Afraid to apply a tourniquet? You can do it!
U.S. Army Lieutenant Colonel David P. Diamond was resting near the finish line of the 2013 Boston Marathon when the first bomb went off. Without hesitation, he ran toward the explosion to offer help, arriving just as the second device exploded only meters from him.
According to the U.S. Army News Service, Diamond, a special operations soldier with emergency medical technician training, triaged the injured and identified 18 individuals with amputations after the Boston Marathon bombing. On September 27, 2016, Diamond received the Soldiers Medal for his heroism.
Even though Diamond is trained in giving first aid in combat, he had to use whatever he could to stop the bleeding in victims on that day in April 2013.
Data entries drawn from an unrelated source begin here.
(** On a lenient machine these are the settings [main] reads. *)
Lemma bare_reads :
  read_setup (H := always) (H0 := lenient) (H3 := bare_machine) (MS := Config.table) (ME := Config.table) [lit "8.8.8.8"] =
    Ret (Some demo_read).
Proof.
  assert (Hc : good_config (H1 := bare_machine) [lit "8.8.8.8"] [demo_end] demo_ini).
  { destruct demo_config. by split. }
  destruct (read_setup_spec (H := always) (H1 := lenient) (H6 := bare_machine) (MS := Config.table) (ME := Config.table)
    _ _ _ Hc) as (ups & E & Hups).
  assert (E' : server_config_parser (H := always) KEY_UPSTREAMS (server_text [lit "8.8.8.8"]) =
    Ret (0, Some (Servers demo_upstreams))) by reflexivity.
  rewrite E' in Hups. injection Hups as <-. rewrite E. unfold table_path, text_of, num_of.
  by rewrite !demo_settings.
Qed.

Lemma bare_plain : @plain_query demo_pton bare_machine [] 64 demo_ask demo_question demo_labels.
Proof. by destruct demo_plain; split. Qed.

Lemma denial_size i : (length (pack_out (Server.demo_denial i)) ≤ 512)%nat.
Proof. apply Nat.leb_le. reflexivity. Qed.

(** The query is relayed, the upstream server answers that there is no such
    name, and so is the next client. *)
Lemma program_relays_witness :
  ∃ i (sv : Server.server Server.stable Server.ctable) d1 d2 d3,
    run (H3 := bare_machine) Config.table 0 demo_read 64
      [one_packet 0 5 demo_ask (v4mapped_prefix ++ [10; 0; 0; 9]) 1234;
       one_packet 6 7 (Server.demo_denial i) (v4mapped_prefix ++ [8; 8; 8; 8]) 53;
       one_packet 8 9000 demo_ask (v4mapped_prefix ++ [10; 0; 0; 3]) 99] =
      Ret (None, Some sv) ∧
    Server.sent sv = [(pack_out (set_id demo_ask i), d1); (pack_out (set_id (Server.demo_denial i) 7), d2);
      (pack_out (reply_value demo_ask (value_of (Server.demo_denial i))), d3)] ∧
    same_address (v4mapped_prefix ++ [10; 0; 0; 9]) d2 ∧ same_address (v4mapped_prefix ++ [10; 0; 0; 3]) d3.
Proof.
  destruct (program_relays (H3 := bare_machine) Config.table (M := Server.stable) (C := Server.ctable)
    0 0 5 6 7 8 9000 64 demo_ask demo_question demo_labels (v4mapped_prefix ++ [10; 0; 0; 9])
    (v4mapped_prefix ++ [8; 8; 8; 8]) (v4mapped_prefix ++ [10; 0; 0; 3]) 1234 53 99
    demo_read [lit "8.8.8.8"] [demo_end] [] bare_setup)
    as (i & e & sv1 & Hi & _ & _ & Hs1 & Hnext);
    [by_compute|exact bare_plain|by_compute|lia|reflexivity|unfold is_u16; lia|reflexivity|unfold is_u16; lia|].
  assert (E1 : Server.sent sv1 = [(pack_out (set_id demo_ask i), sockaddr_of (on_port_53 e))]) by exact Hs1.
  destruct (Hnext ltac:(by rewrite E1) (Server.demo_denial i)) as (sv2 & d2 & Ha2 & _ & _ & Hs2 & Hthird).
  { assert (is_u16 (id (header demo_ask))) by (unfold is_u16; simpl; lia). split; try done.
    - apply Server.demo_denial_ok.
    - by apply Server.demo_denial_wire.
    - apply denial_size.
    - apply ServerLoop.demo_light; [|done..]. by apply Server.set_id_wire; [apply Server.demo_denial_wire|]. }
  destruct (Hthird demo_ask) as (sv3 & d3 & Ha3 & _ & E3 & Hs3); [|lia|constructor|reflexivity|].
  { destruct bare_plain. split; try done. apply ServerLoop.demo_light; [|done..].
    destruct (Server.reply_wire _ RCODE_NOERROR Server.demo_ask_wire). by split. }
  exists i, sv3, (sockaddr_of (on_port_53 e)), d2, d3. split_and!; [exact E3| |done|done].
  unfold sends in Hs2, Hs3. rewrite Hs3, Hs2, E1. reflexivity.
Defined.

Lemma program_runs_witness :
  ∃ (sv : Server.server Server.stable Server.ctable),
    run (H3 := bare_machine) Config.table 0 demo_read (Z.to_nat 65536) ServerLoop.demo_turns =
      Ret (Some (-1), Some sv) ∧
    program (H0 := lenient) (H3 := bare_machine) Config.table Config.table Config.table 0 [lit "8.8.8.8"]
      (Z.to_nat 65536) ServerLoop.demo_turns = Ret (Some (-1), Some sv).
Proof.
  destruct (program_runs (H3 := bare_machine) Config.table (M := Server.stable) (C := Server.ctable)
    ServerLoop.is_demo_query ServerLoop.is_demo_response ServerLoop.is_demo_value 0 0 (Z.to_nat 65536) ServerLoop.demo_turns
    demo_read [lit "8.8.8.8"] [demo_end] [] bare_setup)
    as (past & rest & sv & _ & _ & _ & _ & us & E & El & _ & _ & _ & Hr & Hall).
  - by_compute.
  - split; by_compute.
  - exact ServerLoop.demo_traffic.
  - discriminate.
  - apply ServerLoop.demo_orderly.
  - rewrite Z2Nat.id; vm_compute; discriminate.
  - rewrite Hr, app_nil_r in E; [|unfold ServerLoop.demo_turns; repeat constructor|reflexivity].
    exists sv. subst past. split; [exact El|].
    exact (eq_trans (Hall lenient demo_files Config.table Config.table _ _ _ bare_reads) El).
Defined.
End witness.
End Program.
(* ===== verification/_CoqProject ===== *)
-Q . S2P
Prelude.v
PMM.v
PMMSpec.v
PageTables.v
PageTablesSpec.v
PageMapper.v
DList.v
ThreadList.v
LinkedList.v
AVLTree.v
WAVL.v
WAVLSpec.v
VMRegionAllocator.v
VMRegionSpec.v
Bitmap.v
FileDescriptor.v
FDManager.v
Heap.v
HeapSpec.v
HeapFree.v
VMM.v
VMMSpec.v
VMMShare.v
Scheduler.v
SchedulerSpec.v
SchedulerTick.v
SemaphoreSpec.v
TempFS.v
VFS.v
VFSSpec.v
TempFSSpec.v
Graphics.v
TTY.v
Stdio.v
Snprintf.v
StdioSpec.v
ConsoleSpec.v
Futex.v
FutexSpec.v
SystemCalls.v
SystemCallsSpec.v
CLib.v
ELFStack.v
ELF.v
InitRAMFS.v
InitRAMFSSpec.v
Process.v
ProcessSpec.v
Exec.v
Time.v
IOAPIC.v
IRQ.v
IRQSpec.v
Descriptors.v
LocalAPIC.v
NMI.v
Symbols.v
CPUInfo.v
Timer.v
ACPI.v
TaskUtil.v
Boot.v
CxxABI.v
(** Appending after the last block: when it is adjacent the block grows;
    otherwise the node is linked but its [PageCount] is never written, so the
    word found there becomes the page count. *)
Lemma append_last_runs k node l ea en s :
  linked (l ++ [(ea, en)]) s -> Z.of_nat (length l) + 2 < W64 -> 0 < k ->
  node mod PAGE_SIZE = 0 -> ea + en * PAGE_SIZE <= node -> node + k * PAGE_SIZE < W64 ->
  ea + en * PAGE_SIZE = node \/ mem s node = k ->
  runs (append_last node k) s (fun _ s' =>
    linked (l ++ (if ea + en * PAGE_SIZE =? node then [(ea, en + k)]
                  else [(ea, en); (node, k)])) s' /\
    list_step (l ++ [(ea, en); (node, k)]) s s').
Proof.
  destruct s as [st ep nc fc uc tc lk m].
  intros [Hsg Hbk He Hnc] Hlen Hk Hna Hle Hnw Hg; cbn in *.
  rewrite last_addr_app in He. rewrite length_app in *. cbn in *. subst ep.
  apply blocks_ok_app in Hbk as [Hol (Hplo & Hpn & Hpa & Hpb & _)].
  pose proof (end_of_ge _ _ Hol) as Hge.
  apply seg_app in Hsg as (x & Hl & -> & Hc & Hx).
  unfold append_last. repeat run1. cbn. destruct (Z.eqb_spec ea 0) as [|_]; [lia|].
  repeat run1. rewrite Hc, (mul64_small en), (add64_small ea) by lia.
  destruct (Z.eqb_spec (ea + en * 4096) node) as [<-|Hne].
  - repeat run1. rewrite Hc, (add64_small en) by lia. split; rep_tac_at ea.
  - destruct Hg as [|Hg]; [done|]. repeat run1. split; rep_tac_at ea.
Qed.
Lemma Init_append_runs base len bs s :
  let b := (to_HHDM hhdm base, Z.shiftr len 12) in
  rep bs s -> m_usedPageCount s = 0 -> blocks_ok PAGE_SIZE (bs ++ [b]) ->
  runs (Init_append hhdm base len) s (fun _ s' =>
    m_usedPageCount s' = 0 /\ rep (bs ++ [b]) s').
Proof.
  destruct s as [st en nc fc uc tc lk m]. cbv zeta.
  set (a := to_HHDM hhdm base). set (n := Z.shiftr len 12).
  intros [[Hsg Hbk He Hnc] Hf Hu Ht Hbd Hl] Hu0 Hok; cbn in *.
  pose proof (pages_bound PAGE_SIZE (bs ++ [(a, n)]) ltac:(lia) Hok) as [Hpg Hpb].
  pose proof (end_of_lt PAGE_SIZE (bs ++ [(a, n)]) ltac:(lia) Hok) as Hlt.
  pose proof (pages_nonneg _ _ Hok) as Hnn.
  rewrite pages_app, length_app in *. cbn in *.
  apply blocks_ok_app in Hok as [_ (Hlo & Hn & Ha & Hb & _)].
  pose proof (end_of_ge _ _ Hbk) as Hge.
  unfold Init_append. fold a n.
  repeat run1. cbn. subst en.
  destruct (decide (bs = [])) as [->|Hne]; cbn.
  - repeat run1. split; [done|]. do 2 rep_tac.
  - destruct (last_addr_snoc 0 bs Hne) as (l & pa & pn & -> & ->).
    apply seg_app in Hsg as (x & Hsl & -> & Hpc & Hpx).
    apply blocks_ok_app in Hbk as [Hol (Hplo & Hpn & Hpa & Hpb' & _)].
    rewrite end_of_app in *. cbn in *. rewrite pages_app, length_app in *. cbn in *.
    pose proof (end_of_ge _ _ Hol).
    destruct (Z.eqb_spec pa 0) as [|_]; [lia|].
    repeat run1. split; [done|]. rewrite <- !app_assoc. cbn.
    constructor; cbn; rewrite ?pages_app, ?wrap64_small by lia; cbn; try done; try lia.
    rep_tac_at pa.
Qed.

Lemma Init_loop_runs es bs s :
  rep bs s -> m_usedPageCount s = 0 -> blocks_ok PAGE_SIZE (bs ++ usable_blocks es) ->
  runs (Init_loop hhdm es) s (fun _ s' =>
    m_usedPageCount s' = 0 /\ rep (bs ++ usable_blocks es) s').
Proof.
  revert bs s. induction es as [|e es IH]; intros bs s Hrep Hu Hok; cbn [Init_loop].
  - apply runs_ret. cbn in *. rewrite app_nil_r. by split.
  - mstep.
    eapply (runs_mono _ _ (fun _ s' => m_usedPageCount s' = 0 /\
      rep (bs ++ from_option (fun b => [b]) [] (entry_block e)) s')).
    + unfold usable_blocks in Hok. cbn in Hok.
      unfold Init_entry, entry_block in *.
      destruct (negb _); [apply runs_ret; cbn; by rewrite app_nil_r|].
      destruct (Base e =? 0); cbn in *; [destruct (_ <? _)|];
        [apply runs_ret; cbn; by rewrite app_nil_r| |];
        (mstep; eapply runs_mono; [apply (Init_append_runs _ _ bs); try done|];
         [|intros [] s' [? ?]; by apply runs_ret]);
        rewrite (app_assoc bs [_]) in Hok || rewrite cons_middle, app_assoc in Hok;
        by apply blocks_ok_app in Hok as [? _].
    + intros e' s' [Hu' Hrep']. mstep. eapply runs_mono.
      * apply (IH _ _ Hrep' Hu'). unfold usable_blocks in *. cbn in Hok.
        destruct (entry_block e); cbn in *; rewrite ?app_nil_r, <- ?app_assoc; done.
      * intros es' s'' [Hu'' Hrep'']. apply runs_ret. split; [done|].
        unfold usable_blocks in *. cbn.
        destruct (entry_block e); cbn in *; rewrite ?app_nil_r, <- ?app_assoc in *; done.
Qed.

(** C34: [PMM::Init] on a memory map whose usable regions are page-aligned,
    non-empty and in address order builds a free list that contains exactly
    those regions (page 0 excluded), with every counter right. *)
Theorem Init_spec (es : list MemoryMapEntry) (m : memory) :
  blocks_ok PAGE_SIZE (usable_blocks es) ->
  runs (Init hhdm es) (init_state m) (fun _ s' =>
    rep (usable_blocks es) s' /\ m_usedPageCount s' = 0 /\
    m_totalPageCount s' = pages (usable_blocks es)).
Proof.
  intros Hok. unfold Init. mstep. eapply runs_mono.
  - apply (Init_loop_runs es []); [|done|done].
    repeat constructor; cbn; lia.
  - intros es' s' [Hu Hrep]. cbn in Hrep. mgo.
    destruct Hrep as [[] Hf ? Ht ?]. cbn in *.
    split_and!; [|done|lia]. constructor; cbn; try done; try lia.
Qed.

(** ** Allocation *)

(** The two allocation functions, as one statement about the run they take;
    the theorems below and the round trip share them. *)
Definition took (bs : list (Z * Z)) (k : Z) (s : state) (p : Z) (s' : state) : Prop :=
  exists a bs', p = from_HHDM hhdm a /\ takes bs a k bs' /\ rep bs' s' /\
    (exists l n r, bs = l ++ (a, n) :: r /\ k <= n /\ forall b j, (b, j) ∈ l -> j < k) /\
    (length bs' <= length bs)%nat /\ m_usedPageCount s' = m_usedPageCount s + k /\
    (forall x, ~ covers bs x -> mem s' x = mem s x).
Lemma demo_blank x : (forall w, w ∈ demo_words -> fst w <> x) -> demo_tables x = demo_mem x.
Proof.
  intros H. unfold demo_tables. destruct (find _ _) as [w|] eqn:E; [|done].
  apply find_some in E as [Hin Hx]. zb. exfalso. apply (H w); [by apply list_elem_of_In|done].
Qed.

Lemma demo_paging_ok : paging 0 false demo_own demo_blocks 65536 demo_paging.
Proof.
  constructor; [|constructor| |done].
  - apply rep_mem; [exact demo_rep|]. intros x Hx. apply demo_covers in Hx.
    apply demo_blank. intros w Hw. repeat (apply elem_of_cons in Hw as [->|Hw]; [cbn; lia|]).
    by apply elem_of_nil in Hw.
  - intros t p Ht. apply demo_own_inv in Ht as H.
    destruct H as [[-> ->]|[[-> ->]|[[-> ->]|[-> ->]]]]; repeat split; cbn; lia.
  - intros t p x Ht Hx Hc. apply demo_covers in Hc. apply demo_own_inv in Ht as H.
    unfold in_page in Hx. lia.
  - intros t p j Ht Hj Hl n Hn. subst n.
    destruct (decide (t + j * 8 ∈ [65536; 69632; 69640; 73728; 77824; 77832])) as [Hin|Hno].
    + apply demo_own_inv in Ht as H. destruct H as [[-> ->]|[[-> ->]|[[-> ->]|[-> ->]]]]; [..|cbn in Hl; lia].
      all: repeat (apply elem_of_cons in Hin as [E|Hin]; [|]); try by apply elem_of_nil in Hin.
      all: try (exfalso; lia).
      all: match goal with E : ?a + ?j * 8 = ?b |- _ =>
             let c := eval vm_compute in ((b - a) / 8) in assert (j = c) as -> by lia end.
      all: vm_compute in Hn |- *; congruence.
    + exfalso. apply Hn. cbn [mem demo_paging set_mem]. rewrite demo_blank.
      * unfold demo_mem. apply demo_own_inv in Ht as H.
        destruct (Z.eqb_spec (t + j * 8) 4096), (Z.eqb_spec (t + j * 8) 4104),
          (Z.eqb_spec (t + j * 8) 16384); [lia..|]. apply next_0.
      * intros w Hw E. apply Hno. rewrite <- E.
        repeat (apply elem_of_cons in Hw as [->|Hw]; [cbn; set_solver|]). by apply elem_of_nil in Hw.
  - intros x Hx. apply demo_covers in Hx. unfold from_HHDM. rewrite sub64_small by lia. lia.
Qed.

(** With 5-level paging, unmapping the only page of a branch empties its four
    lower tables, and the loop that frees them goes on to read the fifth
    element of the four-element [entryStack]. *)
Definition demo_words5 : list (Z * Z) :=
  [(65536, 69632 + 3); (69632, 73728 + 3); (73728, 77824 + 3); (77824, 81920 + 3);
   (81920, 0x5003); (4096, 2); (4104, 1048576); (1048576, 1); (1048584, 0)].
Definition demo_paging5 : state := mk 4096 1048576 2 3 7 10 false
  (fun x => from_option snd 0 (find (fun w => fst w =? x) demo_words5)).

Example UnmapPage_5level_overruns :
  UnmapPage 0 true 3 65536 0 demo_paging5 = Fail InvalidAccess.
Proof. vm_compute. reflexivity. Qed.

(** The pages at 8192 (4 KiB), 2 MiB and 2 GiB are mapped; the 1 GiB page
    refuses a small one. *)
Lemma MapPage_spec_witness :
  runs (MapPage 0 false 65536 8192 0x7000 3) demo_paging (fun _ s' =>
    (exists own' bs', paging 0 false own' bs' 65536 s') /\
    looks_up 0 false 65536 s' 8192 (Z.land 0x7000 ADDR_4K) /\
    others_kept 0 false 1 65536 8192 demo_paging s').
Proof.
  apply (MapPage_spec 0 false demo_own demo_blocks 65536 demo_paging 8192 0x7000 3);
    [reflexivity|exact demo_paging_ok|cbn; lia|reflexivity].
Defined.

Lemma Map2MiBPage_spec_witness :
  runs (Map2MiBPage 0 false 65536 0x200000 0x400000 3) demo_paging (fun _ s' =>
    (exists own' bs', paging 0 false own' bs' 65536 s') /\
    looks_up 0 false 65536 s' 0x200000 (Z.land 0x400000 ADDR_2M) /\
    others_kept 0 false 2 65536 0x200000 demo_paging s').
Proof.
  apply (Map2MiBPage_spec 0 false demo_own demo_blocks 65536 demo_paging 0x200000 0x400000 3);
    [reflexivity|exact demo_paging_ok|cbn; lia|reflexivity].
Defined.

Lemma Map1GiBPage_spec_witness :
  runs (Map1GiBPage 0 false 65536 0x80000000 0x40000000 3) demo_paging (fun _ s' =>
    (exists own' bs', paging 0 false own' bs' 65536 s') /\
    looks_up 0 false 65536 s' 0x80000000 (Z.land 0x40000000 ADDR_1G) /\
    others_kept 0 false 3 65536 0x80000000 demo_paging s').
Proof.
  apply (Map1GiBPage_spec 0 false demo_own demo_blocks 65536 demo_paging 0x80000000 0x40000000 3);
    [reflexivity|exact demo_paging_ok|cbn; lia|reflexivity].
Defined.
“We didn’t have a robust supply of medical gear, so I went into the sporting goods store and grabbed some packing material like T-shirts and socks and belts for tourniquets,” Diamond said in the article. He applied a flex cuff as a tourniquet to his first victim’s leg. Diamond’s next victim required two tourniquets to help stop the bleeding because both of his legs were amputated near the knees by the blast.
You never know when you, too, may be faced with saving the life with a tourniquet, and Falmouth Hospital surgeon Peter S. Hopewood, MD, and his colleagues want to raise awareness for these and other bleeding control techniques. A tourniquet is anything that stops the flow of blood.
“Sadly, active shooter events have now taken place in at least 40 states,” said Dr. Hopewood. “I’m happy that the American College of Surgeons and other medical societies are now resolving to train more people in bleeding control techniques. We have to increase awareness for the national Stop the Bleed initiative and see that bleeding control kits become commonplace because people are dying due to unnecessary blood loss. If you stop the bleeding, you can save a life. It’s that simple.”
The Stop the Bleed initiative is a campaign launched by the White House to empower bystanders to act as immediate responders. The campaign is the culmination of a year-long collaboration with American College of Surgeons, American Heart Association, National Association of Emergency Medical Technicians, and others to raise awareness around this issue.
Dr. Hopewood urges people to act quickly if they come upon someone who has been injured.
“You don’t have to have a proper medical device,” he stressed.
You can improvise by using a belt, scarf, tie, rope, even a bungee cord, and should take these simple steps:
- Tie something above the wound (between the torso and the wound), wrap it around the limb and tighten it up.
- You can also use manual compression over the wound to help prevent blood loss. Use a cloth or your hand and push hard on the wound with firm, steady pressure to stop the bleeding.
Tourniquets can be used to help bleeding victims after car or playground accidents, knife wounds and many other injuries.
“Remember,” Dr. Hopewood said, “Don’t wait for actual tourniquets, which are now being included with many first aid kits. Use what you have without hesitation.”